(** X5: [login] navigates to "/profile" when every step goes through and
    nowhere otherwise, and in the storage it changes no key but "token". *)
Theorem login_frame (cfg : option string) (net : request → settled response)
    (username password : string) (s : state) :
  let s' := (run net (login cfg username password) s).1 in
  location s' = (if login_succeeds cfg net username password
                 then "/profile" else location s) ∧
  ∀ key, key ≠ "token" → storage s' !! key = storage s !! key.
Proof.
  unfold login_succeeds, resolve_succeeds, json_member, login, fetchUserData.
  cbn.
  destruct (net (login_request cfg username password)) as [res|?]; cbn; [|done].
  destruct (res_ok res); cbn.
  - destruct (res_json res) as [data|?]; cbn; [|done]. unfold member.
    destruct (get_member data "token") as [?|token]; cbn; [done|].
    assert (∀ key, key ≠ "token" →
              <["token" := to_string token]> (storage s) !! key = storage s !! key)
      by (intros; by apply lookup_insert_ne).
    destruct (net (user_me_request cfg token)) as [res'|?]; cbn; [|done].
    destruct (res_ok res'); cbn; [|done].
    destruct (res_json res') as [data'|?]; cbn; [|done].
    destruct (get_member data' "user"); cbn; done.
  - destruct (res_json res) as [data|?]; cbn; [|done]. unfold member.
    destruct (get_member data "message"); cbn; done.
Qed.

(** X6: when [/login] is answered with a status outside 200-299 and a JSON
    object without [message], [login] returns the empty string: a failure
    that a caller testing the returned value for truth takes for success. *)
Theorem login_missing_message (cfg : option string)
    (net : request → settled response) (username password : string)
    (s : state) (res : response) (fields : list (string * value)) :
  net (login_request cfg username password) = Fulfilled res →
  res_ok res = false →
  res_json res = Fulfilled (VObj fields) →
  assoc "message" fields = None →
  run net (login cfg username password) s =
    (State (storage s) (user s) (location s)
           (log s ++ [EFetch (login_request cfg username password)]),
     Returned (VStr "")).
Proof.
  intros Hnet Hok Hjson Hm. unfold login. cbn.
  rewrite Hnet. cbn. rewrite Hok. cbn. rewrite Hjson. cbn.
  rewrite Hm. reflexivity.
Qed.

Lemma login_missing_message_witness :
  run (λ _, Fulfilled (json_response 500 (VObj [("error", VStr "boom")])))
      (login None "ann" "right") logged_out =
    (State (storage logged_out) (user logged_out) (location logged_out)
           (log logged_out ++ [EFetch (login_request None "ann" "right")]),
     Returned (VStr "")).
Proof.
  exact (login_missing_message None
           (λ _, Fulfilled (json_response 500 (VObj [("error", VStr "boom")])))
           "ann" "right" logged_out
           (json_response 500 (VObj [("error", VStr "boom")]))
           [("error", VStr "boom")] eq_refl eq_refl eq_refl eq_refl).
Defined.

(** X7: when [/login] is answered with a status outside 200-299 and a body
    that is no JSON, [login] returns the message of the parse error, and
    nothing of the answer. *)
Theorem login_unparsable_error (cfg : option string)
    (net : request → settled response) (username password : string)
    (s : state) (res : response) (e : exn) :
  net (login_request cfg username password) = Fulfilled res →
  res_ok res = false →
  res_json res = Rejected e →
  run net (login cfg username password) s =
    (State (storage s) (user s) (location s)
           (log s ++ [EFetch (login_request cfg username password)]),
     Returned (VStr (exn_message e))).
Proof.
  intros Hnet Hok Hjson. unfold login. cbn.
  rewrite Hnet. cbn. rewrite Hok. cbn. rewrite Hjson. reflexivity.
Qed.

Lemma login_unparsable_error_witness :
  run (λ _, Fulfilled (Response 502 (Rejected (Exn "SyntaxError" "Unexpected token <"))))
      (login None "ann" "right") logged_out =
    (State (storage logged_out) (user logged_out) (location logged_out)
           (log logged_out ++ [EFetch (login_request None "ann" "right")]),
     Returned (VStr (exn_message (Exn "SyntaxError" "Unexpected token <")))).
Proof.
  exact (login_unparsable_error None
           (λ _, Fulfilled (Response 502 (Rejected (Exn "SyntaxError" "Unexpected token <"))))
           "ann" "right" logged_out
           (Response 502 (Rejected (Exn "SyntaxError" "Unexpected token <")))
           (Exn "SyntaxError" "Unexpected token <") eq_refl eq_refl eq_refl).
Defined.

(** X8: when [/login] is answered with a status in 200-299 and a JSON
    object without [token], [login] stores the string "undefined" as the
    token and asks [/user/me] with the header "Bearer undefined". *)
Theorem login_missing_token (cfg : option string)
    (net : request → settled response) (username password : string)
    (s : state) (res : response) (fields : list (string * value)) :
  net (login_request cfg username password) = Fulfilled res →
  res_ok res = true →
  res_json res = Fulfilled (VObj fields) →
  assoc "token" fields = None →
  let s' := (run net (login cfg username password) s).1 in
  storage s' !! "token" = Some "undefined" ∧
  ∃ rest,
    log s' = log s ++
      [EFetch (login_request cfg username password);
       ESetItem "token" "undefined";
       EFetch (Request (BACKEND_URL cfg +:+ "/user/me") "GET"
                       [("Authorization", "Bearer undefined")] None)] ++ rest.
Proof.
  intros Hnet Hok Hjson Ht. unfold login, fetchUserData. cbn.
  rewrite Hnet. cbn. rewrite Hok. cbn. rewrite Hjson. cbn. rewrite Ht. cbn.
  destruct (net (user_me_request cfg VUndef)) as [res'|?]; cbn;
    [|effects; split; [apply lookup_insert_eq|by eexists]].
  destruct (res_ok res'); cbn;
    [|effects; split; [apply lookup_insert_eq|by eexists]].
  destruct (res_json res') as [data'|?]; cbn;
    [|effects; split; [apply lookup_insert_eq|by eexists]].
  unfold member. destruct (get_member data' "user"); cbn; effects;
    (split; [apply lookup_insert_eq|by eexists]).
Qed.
---
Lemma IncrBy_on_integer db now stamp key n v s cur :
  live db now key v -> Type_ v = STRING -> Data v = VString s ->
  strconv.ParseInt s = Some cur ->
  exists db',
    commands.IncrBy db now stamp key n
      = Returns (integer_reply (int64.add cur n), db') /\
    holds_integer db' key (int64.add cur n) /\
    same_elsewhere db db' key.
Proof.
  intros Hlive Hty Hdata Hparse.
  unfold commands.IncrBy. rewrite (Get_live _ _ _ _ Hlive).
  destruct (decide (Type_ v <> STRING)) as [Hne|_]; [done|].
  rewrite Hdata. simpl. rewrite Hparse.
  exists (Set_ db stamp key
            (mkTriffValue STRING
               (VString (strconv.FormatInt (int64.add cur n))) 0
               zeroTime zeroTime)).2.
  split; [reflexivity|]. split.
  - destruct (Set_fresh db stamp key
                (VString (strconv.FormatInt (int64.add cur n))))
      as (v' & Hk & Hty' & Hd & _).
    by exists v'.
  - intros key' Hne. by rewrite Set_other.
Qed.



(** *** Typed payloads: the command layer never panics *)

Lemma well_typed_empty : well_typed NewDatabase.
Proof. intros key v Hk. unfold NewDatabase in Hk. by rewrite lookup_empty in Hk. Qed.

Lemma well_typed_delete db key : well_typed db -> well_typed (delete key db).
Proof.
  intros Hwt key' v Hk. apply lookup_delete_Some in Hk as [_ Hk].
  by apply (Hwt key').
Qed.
---
• Your goal: Reproduce every line in the records above that contains the word "rewrite".

• Worked solution:
  rewrite Hnet. cbn. rewrite Hok. cbn. rewrite Hjson. cbn.
  rewrite Hm. reflexivity.
  rewrite Hnet. cbn. rewrite Hok. cbn. rewrite Hjson. reflexivity.
  rewrite Hnet. cbn. rewrite Hok. cbn. rewrite Hjson. cbn. rewrite Ht. cbn.
  unfold commands.IncrBy. rewrite (Get_live _ _ _ _ Hlive).
  rewrite Hdata. simpl. rewrite Hparse.
  - intros key' Hne. by rewrite Set_other.
Proof. intros key v Hk. unfold NewDatabase in Hk. by rewrite lookup_empty in Hk. Qed.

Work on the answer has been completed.